С толстым купцом хотел продолжать разговор и его тощий собеседник, но тоже не получил никаких ответов и отошел от него. Толстый купец сидел неподвижно, как статуя, дымил сигарой и только вздыхал. Сделав изрядную паузу, он позвонил рюмкой о стакан и крикнул:
— Гарсон, анкор!
Стоящий поодаль служитель, будучи уже обучен этим словам, бросился исполнять требуемое. [17]
К подъезду государственного банка кровный тысячный рысак подвез расчесанную рыжую бороду, дорогую ильковую шубу и соболью шапку. Кучер осадил рысака, и борода, шуба и шапка, откинув медвежью полость, вышли из саней, надменно и гордо, сделав кучеру какой-то знак рукой, украшенной бриллиантовыми перстнями.
— Слушаю-с, Захар Парфеныч, — отвечал кучер и спросил: — Ежели долго в здешнем месте пробыть изволите, то я рысака-то ковром прикрою? Потому взопревши очень. Эво мыла-то сколько, а теперь стужа…
Борода, шуба и шапка утвердительно кивнули головой и, выпялив брюхо вперед, важно направились в подъезд.
На сцену эту в удивлении смотрели стоящие около банка извозчики. Когда кучер отъехал в сторону, они обступили его и стали расспрашивать о хозяине.
— Кто такой? — спросил извозчик.
— Богатеющий купец по подрядной части Захар Парфеныч Самоглотов, — отвечал кучер.
— То-то птицу-то видно по полету. Немой он из себя, что ли?
— Нет. А что?
— Да вот мы к тому, что он ничего не говорит, а только руками показывает.

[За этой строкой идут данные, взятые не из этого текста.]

(** A request that the server takes and can answer. *)
Record askable (command : Command) (payload : RequestPayload) : Prop := {
  ask_ok : ∀ id, id ≤ U64_MAX →
    request_frame_ok {| rq_request_id := id; rq_command := command; rq_payload := payload |};
  ask_fits : len (encode_request_payload payload []) ≤ maxlen;
  ask_bound : response_bound lim payload ≤ U32_MAX
}.

Lemma buffer_one b :
  framed maxlen b →
  ∃ rs, find_complete_native_frames b maxlen = Frames rs ∧ frames_of b rs = [b] ∧
    drain_frame_ranges b rs = [] ∧ len rs = 1.
Proof.
  intros Hb. destruct (buffer_split [b] [] maxlen) as (H1 & H2 & H3 & H4);
    [by apply Forall_singleton|by left; vm_compute|done|].
  exists (ranges 0 [b]). cbn [concat] in H1, H2, H3. rewrite !app_nil_r in H1, H2, H3. done.
Qed.

Lemma loopback_request clk f c st :
  st_ok lim st → idle c → request_frame_ok f →
  len (encode_request_payload (rq_payload f) []) ≤ maxlen →
  response_bound lim (rq_payload f) ≤ U32_MAX →
  ∃ m r st' c', let resp := {| rs_request_id := rq_request_id f; rs_command := rq_command f;
                              rs_payload := r |} in
    loopback clk (request_bytes f) (c, st) = Some (response_bytes resp, (c', st')) ∧ idle c' ∧
    execute_native_payload_with_metrics clk m (rq_payload f) st = Some (r, st') ∧
    st_ok lim st' ∧ response_frame_ok resp.
Proof.
  intros Hst (Hbuf & Hp & Hback & Hcl) Hf Hl Hb.
  destruct (ServerSpec.answer_decoded lim clk st (request_bytes f) f maxlen conn [] Hst)
    as (r & st' & H1 & H2 & H3 & Hresp); [by apply decode_whole_request|by apply bound_fits|].
  destruct (buffer_one (request_bytes f)) as (rs & Efind & Eframes & Edrain & Elen);
    [by apply request_framed|].
  eexists _, r, st', _. cbv zeta. split_and!; [|..|exact H2|exact H3|exact Hresp].
  - unfold loopback, on_frames, received. cbn [fst snd]. cbn [set_reader c_buffer c_pipelined].
    rewrite Hbuf, app_nil_l, Efind, Elen, Hp, Eframes, Edrain. cbn [orb].
    change (1 <? 1) with false. cbn iota.
    cbn [serve_inline]. unfold hbind, hret. cbn [set_reader c_output]. rewrite H1.
    cbn [mbind option_bind]. cbn [set_writer set_reader c_output].
    rewrite drop_app_length. cbn [concat]. rewrite app_nil_r. reflexivity.
  - by split_and!.
Qed.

— Он у нас завсегда так. Богат очень, так оттого. Большущие миллионы у него.
— И ни с кем не разговаривает?
— С равными разговаривает, а с домашними и с прислугой больше руками да головой.
— Вот чудак-то! — дивились извозчики. — И давно так?
— Больше после войны, потому у него тут подряд чудесный был с неустойкой от казны, но совсем настоящего разговора он лишился с тех пор, как у него завод сгорел, а этому месяцев пять будет, — рассказывал словоохотливый кучер, покрывая рысака ковром.
— С перепугу у него, верно, словесность-то пропала?
— Какое с перепугу! Просто оттого, что он уж очень много денег за пожар получил.